Thesis Conceptual Framework

CONCEPTUAL FRAMEWORK

“…the brain becomes world and the world invades the brain at the juncture of the canvas which is as much a material as a spiritual membrane, a psychophysical entity made of extension and thought, matter and memory, flesh and spirit.”

(The Brain is the Screen: Deleuze and the Philosophy of Cinema, 2000)

“Halaw” came from a narrative script that’s been perpetually revised over again because of so many external factors and constraints, not to mention the internal [mental] battles experienced by its creator. Although, the narration in the film provides a slight linearity to the film itself, “Halaw” ended up as an experimental film which highlights the main character’s state of mind.

The finalization of the film’s concept came about when we have shifted from a psychological framework to Gilles Deleuze’s film theory, both of which concentrates on the inner workings of the human mind.

Just like a painter with an empty canvas, the film materialized because the mind extended its magic into the medium that is the film. “…This membrane on which the brain enters the world at the same time as the world penetrates into the milieu of the brain” is the very same reason why the film ended up as experimental and why it became an inside journey inside Norman’s [main character] head or creative consciousness.
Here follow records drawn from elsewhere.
(* ===== verification/Service.v ===== *)
(** [service.rs]: services offered inside a network, their approval, and who may use their proxies.

    The identifier [Uuid::new_v4] draws and the clock are arguments. [values_mut().find] takes the
    first proxy in the order the map is walked in, which is not specified: the ports in
    that order are an argument. *)

From S2P Require Import Prelude.

Inductive ServiceStatus := Pending | Active | Rejected | Closed.

#[export] Instance ServiceStatus_eq_dec : EqDecision ServiceStatus.
Proof. solve_decision. Defined.

Record F2fService := mkService {
  id : string;
  name : string;
  owner_uid : string;
  network_name : string;
  owner_port : Z;
  status : ServiceStatus;
  created : Z;
}.

Record ProxyConfig := mkProxy {
  target_uid : string;
  target_port : Z;
  allowed_clients : list string;
  allow_all_members : bool;
}.

Module ServiceManager.

Record t := mk {
  services : gmap string F2fService;
  proxies : gmap Z ProxyConfig;
  next_port : Z;
}.

Definition new : t := mk ∅ ∅ 18080.

Definition with_status (x : ServiceStatus) (s : F2fService) : F2fService :=
  mkService (id s) (name s) (owner_uid s) (network_name s) (owner_port s) x (created s).

Definition create_service (uuid : string) (now : Z) (m : t) (nm owner network : string) (port : Z) : t * F2fService :=
  let service := mkService uuid nm owner network port Pending now in
  (mk (<[uuid := service]> (services m)) (proxies m) (next_port m), service).

Definition accept_service (m : t) (service_id : string) : t * result (Z * ProxyConfig) string :=
  match services m !! service_id with
  | None => (m, Err "服务不存在")
  | Some service =>
      if negb (bool_decide (status service = Pending)) then (m, Err "服务不在待批准状态")
      else
        let local_port := next_port m in
        let config := mkProxy (owner_uid service) (owner_port service) [] true in
        (mk (<[service_id := with_status Active service]> (services m)) (<[local_port := config]> (proxies m))
           (wrap16 (next_port m + 1)), Ok (local_port, config))
  end.

Definition reject_service (m : t) (service_id : string) : t * result unit string :=
  match services m !! service_id with
  | None => (m, Err "服务不存在")
  | Some service => (mk (<[service_id := with_status Rejected service]> (services m)) (proxies m) (next_port m), Ok tt)
  end.

Definition close_service (m : t) (service_id requester : string) : t * result unit string :=
  match services m !! service_id with
  | None => (m, Err "服务不存在")
  | Some service =>
      if negb (bool_decide (owner_uid service = requester)) then (m, Err "只有服务创建者可以关闭")
      else
        (mk (<[service_id := with_status Closed service]> (services m))
           (filter (fun p => target_uid p.2 <> owner_uid service) (proxies m)) (next_port m), Ok tt)
  end.

(** The predicate of [find] in [allow_client] and [deny_client]. *)
Definition serves (m : t) (service_name : string) (p : ProxyConfig) : bool :=
  existsb (fun s => bool_decide (name s = service_name) && bool_decide (owner_uid s = target_uid p))
    (map_to_list (services m)).*2.

(** [values_mut().find], with the port of the proxy found. *)
Fixpoint find_proxy (m : t) (order : list Z) (service_name : string) : option (Z * ProxyConfig) :=
  match order with
  | [] => None
  | port :: r =>
      match proxies m !! port with
      | Some p => if serves m service_name p then Some (port, p) else find_proxy m r service_name
      | None => find_proxy m r service_name
      end
  end.

Definition set_proxy (m : t) (port : Z) (p : ProxyConfig) : t :=
  mk (services m) (<[port := p]> (proxies m)) (next_port m).

Definition allow_client (order : list Z) (m : t) (service_name uid : string) : t * result unit string :=
  match find_proxy m order service_name with
  | None => (m, Err "服务代理不存在")
  | Some (port, p) =>
      let clients := if bool_decide (uid ∈ allowed_clients p) then allowed_clients p else allowed_clients p ++ [uid] in
      (set_proxy m port (mkProxy (target_uid p) (target_port p) clients false), Ok tt)
  end.

Definition deny_client (order : list Z) (m : t) (service_name uid : string) : t * result unit string :=
  match find_proxy m order service_name with
  | None => (m, Err "服务代理不存在")
  | Some (port, p) =>
      (set_proxy m port (mkProxy (target_uid p) (target_port p) (filter (fun c => c <> uid) (allowed_clients p))
                           (allow_all_members p)), Ok tt)
  end.

Definition can_access (m : t) (uid : string) (local_port : Z) : bool :=
  match proxies m !! local_port with
  | Some cfg => allow_all_members cfg || bool_decide (uid ∈ allowed_clients cfg)
  | None => false
  end.

Definition list_services (m : t) : list F2fService :=
  filter (fun s => status s = Active) (map_to_list (services m)).*2.
Definition list_pending (m : t) : list F2fService :=
  filter (fun s => status s = Pending) (map_to_list (services m)).*2.

Definition active_count (m : t) : Z := zlen (list_services m).
Definition pending_count (m : t) : Z := zlen (list_pending m).
Definition proxy_count (m : t) : Z := Z.of_nat (size (proxies m)).

End ServiceManager.

Abbreviation ServiceManager := ServiceManager.t.

(** ** Histories *)

Module ServiceRun.
Import ServiceManager.

Inductive op :=
| Create (uuid nm owner network : string) (port now : Z)
| Accept (service_id : string)
| Reject (service_id : string)
| Close (service_id requester : string)
| Allow (order : list Z) (service_name uid : string)
| Deny (order : list Z) (service_name uid : string).

Definition exec (m : t) (o : op) : t :=
  match o with
  | Create u nm ow nw p now => (create_service u now m nm ow nw p).1
  | Accept i => (accept_service m i).1
  | Reject i => (reject_service m i).1
  | Close i r => (close_service m i r).1
  | Allow o s u => (allow_client o m s u).1
  | Deny o s u => (deny_client o m s u).1
  end.

Definition run (m : t) (l : list op) : t := foldl exec m l.

(** Identifiers are drawn fresh. *)
Fixpoint fresh_ids (m : t) (l : list op) : Prop :=
  match l with
  | [] => True
  | o :: r =>
      match o with Create u _ _ _ _ _ => services m !! u = None | _ => True end /\ fresh_ids (exec m o) r
  end.

(** Number of acceptances in a history. *)
Definition accept_of (o : op) : Z := match o with Accept _ => 1 | _ => 0 end.
Definition accepts (l : list op) : Z := foldr (fun o n => accept_of o + n) 0 l.

Lemma find_proxy_Some m order nm port p :
  find_proxy m order nm = Some (port, p) -> proxies m !! port = Some p /\ serves m nm p = true.
Proof.
  induction order as [|x r IH]; [done|]. cbn [find_proxy]. destruct (proxies m !! x) as [q|] eqn:E; [|done].
  destruct (serves m nm q) eqn:S; [|done]. by intros [= <- <-].
Qed.

Lemma accepts_nonneg l : 0 <= accepts l.
Proof. unfold accepts. induction l as [|x l IH]; cbn [foldr]; [done|]. destruct x; cbn [accept_of]; lia. Qed.

Lemma accepts_app l l' : accepts (l ++ l') = accepts l + accepts l'.
Proof. unfold accepts. induction l as [|x l IH]; cbn [foldr app]; lia. Qed.

Lemma fresh_ids_app m l l' : fresh_ids m (l ++ l') <-> fresh_ids m l /\ fresh_ids (run m l) l'.
Proof. revert m. induction l as [|o l IH]; intros m; cbn [fresh_ids app run foldl]; [tauto|]. rewrite IH. tauto. Qed.

Lemma run_snoc m l o : run m (l ++ [o]) = exec (run m l) o.
Proof. apply foldl_snoc. Qed.

Lemma run_service_app m l l' : run m (l ++ l') = run (run m l) l'.
Proof. apply foldl_app. Qed.

(** While there are ports left, they only grow. *)
Lemma exec_port m o : 0 <= next_port m -> next_port m + 1 < 2 ^ 16 ->
  next_port m <= next_port (exec m o) <= next_port m + accept_of o.
Proof.
  intros H0 H1. destruct o; cbn [exec accept_of create_service fst next_port]; try lia.
  - unfold accept_service. destruct (services m !! service_id); [|cbn; lia]. destruct (negb _); cbn [fst next_port]; [lia|].
    unfold wrap16. rewrite Z.mod_small; lia.
  - unfold reject_service. destruct (services m !! service_id); cbn; lia.
  - unfold close_service. destruct (services m !! service_id); [|cbn; lia]. destruct (negb _); cbn; lia.
  - unfold allow_client. destruct (find_proxy _ _ _) as [[]|]; cbn; lia.
  - unfold deny_client. destruct (find_proxy _ _ _) as [[]|]; cbn; lia.
Qed.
On the book by Gregory Flaxman, The Brain is the Screen: Deleuze and the Philosophy of Cinema, 2000, Flaxman correlates the conception of a film idea with the creation of a painting. Flaxman describes the process as: “The cerebral membrane de-subjectifies itself, turns itself into a painting, alters itself to become a canvas of the world while the texture of the painting makes itself cerebral- a painting inside the head for a head became painting. And this can only occur there where the ego absents itself and solitary, gets itself lost in giving way to the eye of things.” Norman, the main character, who is a struggling artist, along with the film itself, reached its completion when it started “fixing” itself from within instead of becoming affected and clogged by external factors. Still according to the book: “…an image cannot be reduced to the cold, objective reality of independent matter, but neither is it the simple survey of my mind as it exacts a look at the inaccessible back of things.” The film is an inside journey of Norman frantically searching for an answer amidst his personal battles and outside dynamics such as the creation of his graphic novel, Luna, pressures from his “actual” life and the “outside world” in general. The film becoming an inside-to-outside journey paved the way for realizations both from the film, filmmaker and its audience.

The comic-book part of the story embodies the actual framework of how the human mind works- fragmented and hyperactive and yet, understandable and significant. It also shows how our lives significantly move in parallel to our passion which in Norman’s case, graphic novels. As Bergson claims, “Consciousness shows our body as one image among others and our understanding as a certain faculty of dissociating of distinguishing, of opposing logically, but not of creating or constructing.”
Moreover, the film shifting into an experimental film from a narrative emphasizes the “fatigue” that Deleuze refers to. According to him, it is “the nervous exhaustion that drives the author to collapse, to lose his grip, exhausted from having to walk upon a plane as virgin of traces as the sea” which resembles the emotional state of Norman. The film has a free rein as to where it will come from or where it will head to, same way that the audience can freely formulate conclusions or interpretations about the film. The loop and violent repetition of images were inspired by the “state-of-mind” montages- compulsion from “Requiem for a Dream” and “Trainspotting”; melancholy from “Amelie”; and novelty from “Kill Bill”.

Deleuze summarized the essence of cinema in his claim that “Cinema does not imitate normal perception; rather, it reveals the ‘mechanism’ of perception.” The “physical mechanism” pertaining to the camera and the “metaphysical means” being the human mind itself whether it’s the mind of the seer or the agent.